Is this an issue with DBLINQ or is it LINQ?

So I cannot use my loaded table objects that I have gotten from the
datacontext and keep them and make changes..and then submit them?
An example would be to connect them to a datagridview which works
really well, with change to data etc,,as long as datacontext is alive.
How do you propose that implement a system where I need the data
avaialable for a long time and will make changes which needs to be
commited now and then?
I thought I could use these table objects as my "structs" and then
simply commit them.

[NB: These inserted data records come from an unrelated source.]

(** Validate checks a policy before it is stored and fills the defaults; the
policy as rewritten is the value it returns. *)
Definition Validate `{TimeZones} (p : Policy) : result Error Policy :=
  let name := Strings.TrimSpace (pName p) in
  if bool_decide (name = "") || (64 <? String.length name)%nat then Err BadName
  else match Textsafe.Name name with
  | Err e => Err (UnsafeName e)
  | Ok _ =>
  match Textsafe.Text (Description p) with
  | Err e => Err (UnsafeDescription e)
  | Ok _ =>
      if (MaxSubjects <? length (Subjects p))%nat then Err TooManySubjects
      else
        let? _ := check_subjects (Subjects p) in
        if bool_decide (Grants p = []) then Err NoGrants
        else if (MaxGrants <? length (Grants p))%nat then Err TooManyGrants
        else let? grants := check_grants 1 (Grants p) ∅ in Ok (set_checked p name grants)
  end end.

(** * What a stored policy satisfies *)

Definition WF_protocols (kind : string) (ps : list string) : Prop :=
  ps ≠ [] ∧ NoDup ps ∧ Forall (λ p, KindServes kind p = true) ps.

Definition WF_text (s : string) : Prop := s ≠ "" ∧ (String.length s ≤ maxTagLen)%nat.

Definition WF_tags (m : TagMatch) : Prop :=
  (1 ≤ size (Match m) ≤ MaxTagKeys)%nat
  ∧ ∀ k vs, Match m !! k = Some vs →
      WF_text k ∧ (1 ≤ length vs ≤ MaxTagValues)%nat ∧ NoDup vs ∧ Forall WF_text vs.

Record WF_window `{TimeZones} (w : TimeWindow) : Prop := {
  wfw_days : Days w ≠ [] ∧ Forall (λ d, is_Some (dayIndex !! d)) (Days w);
  wfw_clock : is_Some (parseClock (From_ w)) ∧ is_Some (parseClock (To_ w));
  wfw_zone : TZ w ≠ "" ∧ is_Some (LoadLocation (TZ w));
}.

Record WF_grant `{TimeZones} (g : Grant) : Prop := {
  wf_kind : Kind g ∈ Kinds;
  wf_named : Targets g ≠ [] ∨ is_Some (Tags g);
  wf_devtools : AllowDevTools g = true → Kind g = KindApplication;
  wf_files : Kind g = KindDatabase ∨ Kind g = KindApplication → AllowFileTransfer g = false;
  wf_targets : (length (Targets g) ≤ MaxGrantTargets)%nat ∧ NoDup (gtID <$> Targets g)
    ∧ Forall (λ t, gtID t ≠ "" ∧ WF_protocols (Kind g) (gtProtocols t)) (Targets g);
  wf_tags : ∀ m, Tags g = Some m → WF_tags m ∧ WF_protocols (Kind g) (tmProtocols m);
  wf_access : Access g = AccessStanding ∨ Access g = AccessApproval;
  wf_signin : SignIn g = SignInTarget_ ∨ SignIn g = SignInOwn_ ∧ Kind g ≠ KindApplication;
  wf_idle : 1 ≤ IdleTimeoutMinutes g ≤ 1440;
  wf_max : ∀ n, MaxSessionMinutes g = Some n → 1 ≤ n ≤ 10080;
  wf_retention : ∀ n, RetentionDays g = Some n → 1 ≤ n ≤ 3650;
  wf_windows : Forall WF_window (TimeWindows g);
}.

Record WF `{TimeZones} (p : Policy) : Prop := {
  wf_name : Strings.TrimSpace (pName p) = pName p ∧ pName p ≠ "" ∧ (String.length (pName p) ≤ 64)%nat
    ∧ Textsafe.Name (pName p) = Ok tt;
  wf_description : Textsafe.Text (Description p) = Ok tt;
  wf_subjects : (length (Subjects p) ≤ MaxSubjects)%nat ∧ NoDup (Subjects p)
    ∧ Forall (λ s, (sKind s = SubjectGroup ∨ sKind s = SubjectUser) ∧ sID s ≠ "") (Subjects p);
  wf_grants : (1 ≤ length (Grants p) ≤ MaxGrants)%nat ∧ Forall WF_grant (Grants p);
  wf_ids : NoDup (filter (λ i, i ≠ "") (gID <$> Grants p));
}.

(** * Validation establishes it, and accepts what satisfies it *)

Lemma nonempty_length {A} (l : list A) : l ≠ [] ↔ (1 ≤ length l)%nat.
Proof. destruct l; simpl; split; try done; lia. Qed.

Lemma unit_ok {E} (r : result E unit) : is_ok r = true ↔ r = Ok tt.
Proof. destruct r as [[]|]; naive_solver. Qed.

Lemma validProtocols_ok kind ps : validProtocols kind ps = Ok tt ↔ WF_protocols kind ps.
Proof.
  unfold validProtocols, WF_protocols. case_bool_decide; [naive_solver|].
  rewrite each_once_unique, list_fmap_id. setoid_rewrite refuse_if_ok. setoid_rewrite negb_false_iff. tauto.
Qed.

Lemma WF_text_bool s : bool_decide (s = "") || (maxTagLen <? String.length s)%nat = false ↔ WF_text s.
Proof. unfold WF_text. rewrite orb_false_iff, bool_decide_eq_false, Nat.ltb_ge. done. Qed.

Lemma check_tag_ok k vs :
  check_tag (k, vs) = Ok tt ↔
  WF_text k ∧ (1 ≤ length vs ≤ MaxTagValues)%nat ∧ NoDup vs ∧ Forall WF_text vs.
Proof.
  unfold check_tag. rewrite <-(WF_text_bool k).
  destruct (bool_decide (k = "") || _); [naive_solver|].
  case_bool_decide as Hn; simpl; [subst; simpl; split; [done|lia]|].
  apply nonempty_length in Hn. destruct (Nat.ltb_spec MaxTagValues (length vs)); [split; [done|lia]|].
  rewrite each_once_unique, list_fmap_id. setoid_rewrite refuse_if_ok. setoid_rewrite WF_text_bool.
  split; [naive_solver lia|tauto].
Qed.

Lemma validate_tags_ok m : validate_tags m = Ok tt ↔ WF_tags m.
Proof.
  unfold validate_tags, WF_tags. destruct (Nat.eqb_spec (size (Match m)) 0); [split; [done|lia]|].
  destruct (Nat.ltb_spec MaxTagKeys (size (Match m))); [split; [done|lia]|].
  rewrite first_error_ok, Forall_forall. split.
  - intros Hf. split; [lia|]. intros k vs Hk. apply check_tag_ok, Hf. by apply elem_of_map_to_list.
  - intros [_ Hm] [k vs] Hin%elem_of_map_to_list. by apply check_tag_ok, Hm.
Qed.

Lemma check_targets_ok kind ts :
  check_targets kind ts = Ok tt ↔
  NoDup (gtID <$> ts) ∧ Forall (λ t, gtID t ≠ "" ∧ WF_protocols kind (gtProtocols t)) ts.
Proof.
  unfold check_targets. rewrite each_once_ok. setoid_rewrite refuse_if_ok.
  setoid_rewrite bool_decide_eq_false. setoid_rewrite <-validProtocols_ok.
  rewrite !Forall_forall. split.
  - intros [Hf ?]. split; [done|]. intros t Ht. destruct (Hf t Ht) as (? & Hp & _). split; [done|].
    by destruct (validProtocols kind (gtProtocols t)) as [[]|].
  - intros [? Hf]. split; [|done]. intros t Ht. destruct (Hf t Ht) as [? ->]. set_solver.
Qed.

Lemma check_tag_match_ok g :
  check_tag_match g = Ok tt ↔ ∀ m, Tags g = Some m → WF_tags m ∧ WF_protocols (Kind g) (tmProtocols m).
Proof.
  unfold check_tag_match. destruct (Tags g) as [m|]; [|naive_solver].
  setoid_rewrite <-validate_tags_ok. setoid_rewrite <-validProtocols_ok. split.
  - intros H m' [= <-]. destruct (validate_tags m) as [[]|]; [|done].
    by destruct (validProtocols (Kind g) (tmProtocols m)) as [[]|].
  - intros H. destruct (H m eq_refl) as [-> ->]. done.
Qed.

Lemma choose_ok v dflt other e r :
  choose v dflt other e = Ok r → (r = dflt ∨ r = other) ∧ (v = r ∨ v = "").
Proof.
  unfold choose. case_bool_decide; [naive_solver|].
  repeat case_bool_decide; simpl; naive_solver.
Qed.

Lemma choose_id v dflt other e : v ≠ "" → v = dflt ∨ v = other → choose v dflt other e = Ok v.
Proof. intros. unfold choose. repeat case_bool_decide; simpl; naive_solver. Qed.

Lemma check_subjects_ok l :
  check_subjects l = Ok tt ↔
  NoDup l ∧ Forall (λ s, (sKind s = SubjectGroup ∨ sKind s = SubjectUser) ∧ sID s ≠ "") l.
Proof.
  unfold check_subjects. rewrite each_once_unique, list_fmap_id. setoid_rewrite refuse_if_ok.
  setoid_rewrite orb_false_iff. setoid_rewrite andb_false_iff.
  setoid_rewrite negb_false_iff. setoid_rewrite bool_decide_eq_true. setoid_rewrite bool_decide_eq_false. tauto.
Qed.

Lemma out_of_false lo hi o : out_of lo hi o = false ↔ ∀ n, o = Some n → lo ≤ n ≤ hi.
Proof. destruct o as [n|]; simpl; [|naive_solver]. rewrite orb_false_iff, !Z.ltb_ge. naive_solver. Qed.

Lemma day_fixed d : is_Some (dayIndex !! d) → Strings.ToLower (Strings.TrimSpace d) = d.
Proof.
  intros [n H]. unfold dayIndex in H.
  do 6 (rewrite lookup_insert in H; case_decide; [subst; by vm_compute|]).
  rewrite lookup_singleton in H. case_decide; [subst; by vm_compute|done].
Qed.

Lemma validate_days_ok l l' : validate_days l = Ok l' → length l' = length l ∧ Forall (λ d, is_Some (dayIndex !! d)) l'.
Proof.
  revert l'. induction l as [|d l IH]; intros l'; simpl; [by intros [= <-]|].
  destruct (dayIndex !! _) eqn:Hd; [|done]. intros (r & Hr & [= <-])%rbind_Ok.
  destruct (IH _ Hr). split; [simpl; lia|]. constructor; [by rewrite Hd|done].
Qed.

Lemma validate_days_id l : Forall (λ d, is_Some (dayIndex !! d)) l → validate_days l = Ok l.
Proof.
  induction 1 as [|d l Hd _ IH]; simpl; [done|]. rewrite day_fixed by done.
  destruct Hd as [? ->]. by rewrite IH.
Qed.

Section Windows.
Context `{TimeZones}.

Lemma validate_window_wf w w' : validate_window w = Ok w' → WF_window w'.
Proof.
  unfold validate_window. case_bool_decide as Hn; [done|].
  intros (days & Hd & Hr)%rbind_Ok. apply validate_days_ok in Hd as [Hl Hd].
  destruct (parseClock (From_ w)) eqn:E1; [|done]. destruct (parseClock (To_ w)) eqn:E2; [|done].
  destruct (LoadLocation _) eqn:Ez; simplify_eq. split; simpl.
  - split; [|done]. apply nonempty_length. rewrite Hl. by apply nonempty_length.
  - by rewrite E1, E2.
  - split; [|by rewrite Ez]. case_bool_decide; done.
Qed.

Lemma validate_window_id w : WF_window w → validate_window w = Ok w.
Proof.
  intros [[? Hd] [[? E1] [? E2]] [? [? E3]]]. unfold validate_window.
  rewrite bool_decide_eq_false_2 by done. rewrite (validate_days_id _ Hd). simpl.
  rewrite E1, E2. rewrite bool_decide_eq_false_2 by done. rewrite E3. by destruct w.
Qed.

End Windows.

Section Validation.
Context `{TimeZones}.

Lemma traverse_wf l l' : traverse validate_window l = Ok l' → Forall WF_window l'.
Proof. intros Hf%traverse_ok. induction Hf; constructor; eauto using validate_window_wf. Qed.

Lemma traverse_window_id l : Forall WF_window l → traverse validate_window l = Ok l.
Proof.
  intros Hf. apply traverse_ok. induction Hf; constructor; eauto using validate_window_id.
Qed.

(** The parts [validate] does not touch. *)
Definition same_scope (g g' : Grant) : Prop :=
  gID g' = gID g ∧ Kind g' = Kind g ∧ Targets g' = Targets g ∧ Tags g' = Tags g
  ∧ RequireMFA g' = RequireMFA g ∧ AllowClipboard g' = AllowClipboard g.

Lemma validate_grant_wf g g' : validate_grant g = Ok g' → WF_grant g' ∧ same_scope g g'.
Proof.
  unfold validate_grant.
  destruct (ValidKind (Kind g)) eqn:Hk; simpl; [|done]. apply ValidKind_Kinds in Hk.
  destruct (bool_decide (Targets g = []) && _) eqn:Hnamed; [done|].
  destruct (AllowDevTools g && _) eqn:Hdev; [done|].
  destruct (Nat.ltb_spec MaxGrantTargets (length (Targets g))); [done|].
  intros ([] & Ht & Hr)%rbind_Ok. apply check_targets_ok in Ht.
  apply rbind_Ok in Hr as ([] & Htag & Hr). pose proof (proj1 (check_tag_match_ok g) Htag) as Htags.
  apply rbind_Ok in Hr as (access & Ha & Hr). apply choose_ok in Ha as [Ha _].
  apply rbind_Ok in Hr as (signIn & Hs & Hr). apply choose_ok in Hs as [Hs _].
  destruct (bool_decide (signIn = SignInOwn_) && _) eqn:Hown; [done|].
  destruct ((_ <? 1) || _) eqn:Hidle; [done|].
  destruct (out_of 1 _ (MaxSessionMinutes g)) eqn:Hmax; [done|].
  destruct (out_of 1 _ (RetentionDays g)) eqn:Hret; [done|].
  destruct (traverse _ _) as [ws|] eqn:Hw; [|done]. injection Hr as <-.
  split; [|done]. split; simpl; try done.
  - apply andb_false_iff in Hnamed as [?|?]; bool_simpl; [by left|by right].
  - intros Hd. rewrite Hd in Hdev. simpl in Hdev. by bool_simpl.
  - intros [-> | ->]; done.
  - destruct Hs as [-> | ->]; [by left|right]. split; [done|].
    rewrite bool_decide_eq_true_2 in Hown by done. simpl in Hown. by bool_simpl.
  - lia.
  - by apply out_of_false.
  - by apply out_of_false.
  - by apply traverse_wf in Hw.
Qed.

I guess I need to keep them but copy their data to
a newly loaded table object when I need to store to db?

/Peter, Sweden

On 2 Okt, 16:14, Jonathan Pryor <[email protected]> wrote:
> On Thu, 2009-10-01 at 23:10 -0700, Peete wrote:
> > The issue I have is that once I have loaded data into my generated
> > table objects and try to load them again, I get old data.
> > I make changes to the database from another program after I have first
> > loaded the dblinq objects.
> > Note that I have one Datacontext object in my app which is alive the
> > whole time.
>
> Don't do that.  Seriously.  Just Don't Do That. [0]
>
> > If I use locally created datacontext object then it loads
> > the data correctly.
>
> Yeah. :-)
>
> > Is there some kind of caching of data?
>
> Yes.  Caching is required in order to implement certain DataContext
> behaviors [1].
>
> > I have set QueryCacheEnabled to false but no difference.
>
> That does something completely different.  It doesn't control caching of
> entities, it controls caching of DbLinq-generated queries, so that a new
> query doesn't need to be created anew.
>
> It's also horribly buggy (which is why it defaults to 'false', or
> should).
>
>  - Jon
>
> [0] Why not have a long-lived DataContext?  For a number of reasons:
>
> 1. DataContext needs to cache all entity types returned from queries (so
> that DataContext.SubmitChanges() can work [1]), so the longer the
> DataContext lives, the larger the cache will become, and the more RAM
> you'll use.  This is...undesirable.
>
> 2. Large caches + lots of RAM use == slower performance (swapping = BAD)
>
> 3. DataContext wraps an IDbConnection, and IDbConnections CAN fail (due
> to network errors, etc.; check the dblinq archives).  Once the
> IDbConnection is rendered invalid, the entire DataContext is also
> invalid (because there's no way to "recreate" an IDbConnection instance
> {unless the connection string provides the DbLinqConnectionType
> parameter, but this doesn't help for the DataContext(IDbConnection)
> constructor}).  This is also bad.
>
> For best overall performance, and for best DB interaction behaviors, you
> want the DataContext to live for as short a period as possible.
>
> [1] Example of required caching
>
>         var db = CreateDB();
>         var e = db.Employees.First();
>         e.FirstName = "Something Different";
>         db.SubmitChanges();
>
> In order for the db.SubmitChanges() call to work, the DataContext needs
> to know that 'e' exists, and thus store a reference to 'e' (so that it
> can perform change tracking).  This "stored reference" is a cache.  QED.